> [WHAT THE EXERCISE ASKS]:
Starting at the line with "match side with BUY => dleb target" and going on through the line with "None => ltp", reproduce each line in the records below exactly and nothing more.

> [SUPPLIED RECORDS]:

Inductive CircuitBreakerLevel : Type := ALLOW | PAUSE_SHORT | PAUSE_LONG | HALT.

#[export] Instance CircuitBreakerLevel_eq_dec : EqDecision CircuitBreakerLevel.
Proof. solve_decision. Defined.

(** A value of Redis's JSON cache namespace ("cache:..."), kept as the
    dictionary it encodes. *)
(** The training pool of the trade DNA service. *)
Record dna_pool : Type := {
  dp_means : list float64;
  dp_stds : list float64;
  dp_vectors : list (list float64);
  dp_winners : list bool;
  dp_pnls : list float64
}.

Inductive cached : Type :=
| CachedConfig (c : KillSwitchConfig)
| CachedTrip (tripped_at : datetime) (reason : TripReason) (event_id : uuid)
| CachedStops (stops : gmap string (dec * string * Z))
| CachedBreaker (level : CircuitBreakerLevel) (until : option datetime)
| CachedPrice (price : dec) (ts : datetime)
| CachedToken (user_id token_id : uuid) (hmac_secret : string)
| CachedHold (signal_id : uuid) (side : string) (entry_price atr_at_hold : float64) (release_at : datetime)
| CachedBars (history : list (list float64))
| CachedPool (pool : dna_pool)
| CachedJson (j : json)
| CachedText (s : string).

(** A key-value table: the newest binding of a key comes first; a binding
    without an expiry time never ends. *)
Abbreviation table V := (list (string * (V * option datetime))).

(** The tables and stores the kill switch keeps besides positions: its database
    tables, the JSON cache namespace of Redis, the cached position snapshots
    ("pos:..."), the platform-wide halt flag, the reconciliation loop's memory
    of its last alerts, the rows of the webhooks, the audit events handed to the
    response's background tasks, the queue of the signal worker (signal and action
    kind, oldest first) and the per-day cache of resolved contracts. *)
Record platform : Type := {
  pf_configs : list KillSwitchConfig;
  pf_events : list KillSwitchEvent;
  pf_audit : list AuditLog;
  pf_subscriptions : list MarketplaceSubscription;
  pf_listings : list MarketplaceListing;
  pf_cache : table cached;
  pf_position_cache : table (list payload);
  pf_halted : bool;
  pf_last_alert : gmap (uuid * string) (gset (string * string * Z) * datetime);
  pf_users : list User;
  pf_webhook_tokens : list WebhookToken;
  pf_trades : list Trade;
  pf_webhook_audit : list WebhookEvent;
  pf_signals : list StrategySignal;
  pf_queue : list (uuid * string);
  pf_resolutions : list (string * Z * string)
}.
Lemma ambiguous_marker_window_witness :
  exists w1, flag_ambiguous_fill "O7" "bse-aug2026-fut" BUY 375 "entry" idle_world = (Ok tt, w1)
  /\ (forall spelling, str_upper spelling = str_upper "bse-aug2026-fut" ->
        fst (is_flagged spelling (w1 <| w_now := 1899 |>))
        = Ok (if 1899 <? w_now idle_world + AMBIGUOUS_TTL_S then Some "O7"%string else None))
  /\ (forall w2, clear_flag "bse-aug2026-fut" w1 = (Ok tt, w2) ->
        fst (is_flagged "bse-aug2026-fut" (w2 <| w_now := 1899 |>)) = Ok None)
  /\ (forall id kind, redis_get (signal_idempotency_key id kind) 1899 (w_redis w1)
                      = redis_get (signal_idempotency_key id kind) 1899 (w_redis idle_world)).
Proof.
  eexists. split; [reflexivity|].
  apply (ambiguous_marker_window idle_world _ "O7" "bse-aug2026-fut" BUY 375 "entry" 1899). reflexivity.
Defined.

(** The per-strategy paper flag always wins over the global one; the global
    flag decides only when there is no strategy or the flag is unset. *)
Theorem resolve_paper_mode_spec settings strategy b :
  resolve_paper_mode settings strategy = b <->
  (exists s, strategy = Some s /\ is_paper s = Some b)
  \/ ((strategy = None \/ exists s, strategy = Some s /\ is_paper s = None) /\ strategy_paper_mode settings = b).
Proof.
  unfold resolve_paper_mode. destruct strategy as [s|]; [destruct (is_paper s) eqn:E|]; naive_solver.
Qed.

* * *

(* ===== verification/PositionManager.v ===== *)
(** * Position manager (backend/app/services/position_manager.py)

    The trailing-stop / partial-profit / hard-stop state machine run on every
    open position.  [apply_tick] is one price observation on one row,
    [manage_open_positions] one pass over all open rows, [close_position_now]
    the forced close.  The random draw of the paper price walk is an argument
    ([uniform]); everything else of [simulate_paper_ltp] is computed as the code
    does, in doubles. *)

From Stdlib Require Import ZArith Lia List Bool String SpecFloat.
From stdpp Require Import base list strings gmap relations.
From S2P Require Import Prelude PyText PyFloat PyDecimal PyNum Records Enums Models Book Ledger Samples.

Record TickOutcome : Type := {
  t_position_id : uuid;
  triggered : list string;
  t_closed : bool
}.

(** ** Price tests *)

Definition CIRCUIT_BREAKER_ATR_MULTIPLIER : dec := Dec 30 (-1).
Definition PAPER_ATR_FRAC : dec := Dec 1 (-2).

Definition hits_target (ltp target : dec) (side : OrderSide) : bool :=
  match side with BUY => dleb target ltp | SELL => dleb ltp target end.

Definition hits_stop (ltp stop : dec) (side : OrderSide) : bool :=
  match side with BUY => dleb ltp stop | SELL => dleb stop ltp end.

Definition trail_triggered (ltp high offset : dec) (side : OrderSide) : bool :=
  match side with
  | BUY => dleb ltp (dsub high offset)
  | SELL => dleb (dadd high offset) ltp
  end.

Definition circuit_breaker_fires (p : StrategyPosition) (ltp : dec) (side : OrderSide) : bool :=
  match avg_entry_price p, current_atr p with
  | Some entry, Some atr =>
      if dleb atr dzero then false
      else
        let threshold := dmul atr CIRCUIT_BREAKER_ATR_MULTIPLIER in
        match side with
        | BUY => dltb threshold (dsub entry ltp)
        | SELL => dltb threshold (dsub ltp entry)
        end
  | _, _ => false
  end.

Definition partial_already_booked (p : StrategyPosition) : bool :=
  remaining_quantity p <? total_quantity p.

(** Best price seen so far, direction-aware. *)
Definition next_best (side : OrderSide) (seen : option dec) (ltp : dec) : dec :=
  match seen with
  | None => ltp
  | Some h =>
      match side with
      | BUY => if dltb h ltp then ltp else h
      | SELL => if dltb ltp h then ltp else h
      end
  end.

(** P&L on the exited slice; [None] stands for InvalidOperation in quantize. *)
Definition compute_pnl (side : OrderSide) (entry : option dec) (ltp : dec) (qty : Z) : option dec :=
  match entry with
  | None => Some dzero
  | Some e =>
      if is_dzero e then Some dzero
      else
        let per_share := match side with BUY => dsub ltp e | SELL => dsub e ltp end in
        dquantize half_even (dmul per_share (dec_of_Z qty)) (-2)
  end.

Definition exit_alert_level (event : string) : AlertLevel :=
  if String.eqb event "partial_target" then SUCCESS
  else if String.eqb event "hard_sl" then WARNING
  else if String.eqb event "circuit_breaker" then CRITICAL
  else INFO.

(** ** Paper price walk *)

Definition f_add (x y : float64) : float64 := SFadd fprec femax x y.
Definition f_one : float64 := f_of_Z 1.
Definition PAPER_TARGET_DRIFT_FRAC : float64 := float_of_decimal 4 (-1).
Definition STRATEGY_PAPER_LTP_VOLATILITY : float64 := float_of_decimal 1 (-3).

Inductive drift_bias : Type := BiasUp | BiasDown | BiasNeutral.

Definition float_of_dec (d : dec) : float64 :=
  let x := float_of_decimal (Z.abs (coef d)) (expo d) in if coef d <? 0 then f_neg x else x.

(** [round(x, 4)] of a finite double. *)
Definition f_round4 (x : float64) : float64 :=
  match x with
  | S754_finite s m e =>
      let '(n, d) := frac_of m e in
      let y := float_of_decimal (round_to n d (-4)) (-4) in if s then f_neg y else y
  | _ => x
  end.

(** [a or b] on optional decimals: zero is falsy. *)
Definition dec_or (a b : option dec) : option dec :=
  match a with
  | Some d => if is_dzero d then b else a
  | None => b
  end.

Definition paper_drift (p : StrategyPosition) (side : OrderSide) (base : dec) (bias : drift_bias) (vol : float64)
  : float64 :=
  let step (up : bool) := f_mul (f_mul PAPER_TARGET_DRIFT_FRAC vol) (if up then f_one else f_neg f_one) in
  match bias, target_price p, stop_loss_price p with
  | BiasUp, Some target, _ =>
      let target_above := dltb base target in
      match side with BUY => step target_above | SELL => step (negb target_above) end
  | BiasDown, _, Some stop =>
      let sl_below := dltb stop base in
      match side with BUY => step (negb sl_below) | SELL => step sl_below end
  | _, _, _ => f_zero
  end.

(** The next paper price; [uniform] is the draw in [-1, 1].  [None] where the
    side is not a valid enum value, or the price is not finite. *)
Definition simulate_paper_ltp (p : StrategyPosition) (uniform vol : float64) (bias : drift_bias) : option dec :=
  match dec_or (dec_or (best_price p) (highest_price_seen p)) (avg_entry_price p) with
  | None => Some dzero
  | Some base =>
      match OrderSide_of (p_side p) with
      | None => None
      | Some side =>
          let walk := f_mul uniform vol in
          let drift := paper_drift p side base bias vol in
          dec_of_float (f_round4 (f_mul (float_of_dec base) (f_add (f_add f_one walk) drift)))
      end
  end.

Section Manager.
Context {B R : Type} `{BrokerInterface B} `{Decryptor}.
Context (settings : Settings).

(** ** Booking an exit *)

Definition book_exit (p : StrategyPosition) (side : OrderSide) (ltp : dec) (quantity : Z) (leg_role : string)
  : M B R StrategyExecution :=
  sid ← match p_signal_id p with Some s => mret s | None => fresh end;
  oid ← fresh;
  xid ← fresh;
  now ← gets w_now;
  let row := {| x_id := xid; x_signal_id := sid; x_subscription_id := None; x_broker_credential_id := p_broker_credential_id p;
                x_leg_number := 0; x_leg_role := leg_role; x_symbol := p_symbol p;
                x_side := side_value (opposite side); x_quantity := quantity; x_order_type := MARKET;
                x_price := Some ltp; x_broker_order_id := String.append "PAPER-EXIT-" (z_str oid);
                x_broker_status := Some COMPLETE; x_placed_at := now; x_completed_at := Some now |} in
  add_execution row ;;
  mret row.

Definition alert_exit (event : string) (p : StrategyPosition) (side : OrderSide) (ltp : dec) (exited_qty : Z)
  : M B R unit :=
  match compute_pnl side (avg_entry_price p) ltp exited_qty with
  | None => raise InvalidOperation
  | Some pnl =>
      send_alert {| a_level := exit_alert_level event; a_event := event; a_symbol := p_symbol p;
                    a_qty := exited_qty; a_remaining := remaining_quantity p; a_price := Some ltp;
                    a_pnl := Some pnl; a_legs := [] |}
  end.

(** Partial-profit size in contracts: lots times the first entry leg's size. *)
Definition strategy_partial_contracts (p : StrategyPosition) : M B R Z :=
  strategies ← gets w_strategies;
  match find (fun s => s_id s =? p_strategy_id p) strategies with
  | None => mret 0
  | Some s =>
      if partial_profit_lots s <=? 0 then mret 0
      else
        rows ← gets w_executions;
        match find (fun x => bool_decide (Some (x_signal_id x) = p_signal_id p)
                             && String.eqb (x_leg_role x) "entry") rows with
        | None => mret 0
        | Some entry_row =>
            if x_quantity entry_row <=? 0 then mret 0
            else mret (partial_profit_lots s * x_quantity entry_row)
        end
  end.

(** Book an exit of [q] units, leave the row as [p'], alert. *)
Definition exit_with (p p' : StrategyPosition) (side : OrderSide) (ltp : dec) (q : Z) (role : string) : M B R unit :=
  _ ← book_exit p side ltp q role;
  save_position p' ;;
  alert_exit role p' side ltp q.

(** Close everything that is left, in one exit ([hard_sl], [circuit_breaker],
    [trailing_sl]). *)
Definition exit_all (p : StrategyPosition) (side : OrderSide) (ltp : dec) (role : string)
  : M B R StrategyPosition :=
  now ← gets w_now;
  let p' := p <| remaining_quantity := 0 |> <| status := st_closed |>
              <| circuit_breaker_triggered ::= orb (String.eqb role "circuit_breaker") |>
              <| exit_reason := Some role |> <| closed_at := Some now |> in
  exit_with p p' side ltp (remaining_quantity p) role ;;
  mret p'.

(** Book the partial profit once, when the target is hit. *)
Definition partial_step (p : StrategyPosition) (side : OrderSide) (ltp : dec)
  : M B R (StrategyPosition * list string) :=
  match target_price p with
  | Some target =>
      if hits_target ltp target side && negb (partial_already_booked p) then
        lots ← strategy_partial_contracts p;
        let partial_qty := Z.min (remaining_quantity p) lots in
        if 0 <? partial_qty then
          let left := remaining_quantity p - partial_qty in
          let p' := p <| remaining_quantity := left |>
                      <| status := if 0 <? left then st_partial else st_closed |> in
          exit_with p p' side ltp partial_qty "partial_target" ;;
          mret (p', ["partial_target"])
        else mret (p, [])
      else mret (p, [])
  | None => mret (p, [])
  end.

> [REPLY]:
  match side with BUY => dleb target ltp | SELL => dleb ltp target end.

Definition hits_stop (ltp stop : dec) (side : OrderSide) : bool :=
  match side with BUY => dleb ltp stop | SELL => dleb stop ltp end.

Definition trail_triggered (ltp high offset : dec) (side : OrderSide) : bool :=
  match side with
  | BUY => dleb ltp (dsub high offset)
  | SELL => dleb (dadd high offset) ltp
  end.

Definition circuit_breaker_fires (p : StrategyPosition) (ltp : dec) (side : OrderSide) : bool :=
  match avg_entry_price p, current_atr p with
  | Some entry, Some atr =>
      if dleb atr dzero then false
      else
        let threshold := dmul atr CIRCUIT_BREAKER_ATR_MULTIPLIER in
        match side with
        | BUY => dltb threshold (dsub entry ltp)
        | SELL => dltb threshold (dsub ltp entry)
        end
  | _, _ => false
  end.

Definition partial_already_booked (p : StrategyPosition) : bool :=
  remaining_quantity p <? total_quantity p.

(** Best price seen so far, direction-aware. *)
Definition next_best (side : OrderSide) (seen : option dec) (ltp : dec) : dec :=
  match seen with
  | None => ltp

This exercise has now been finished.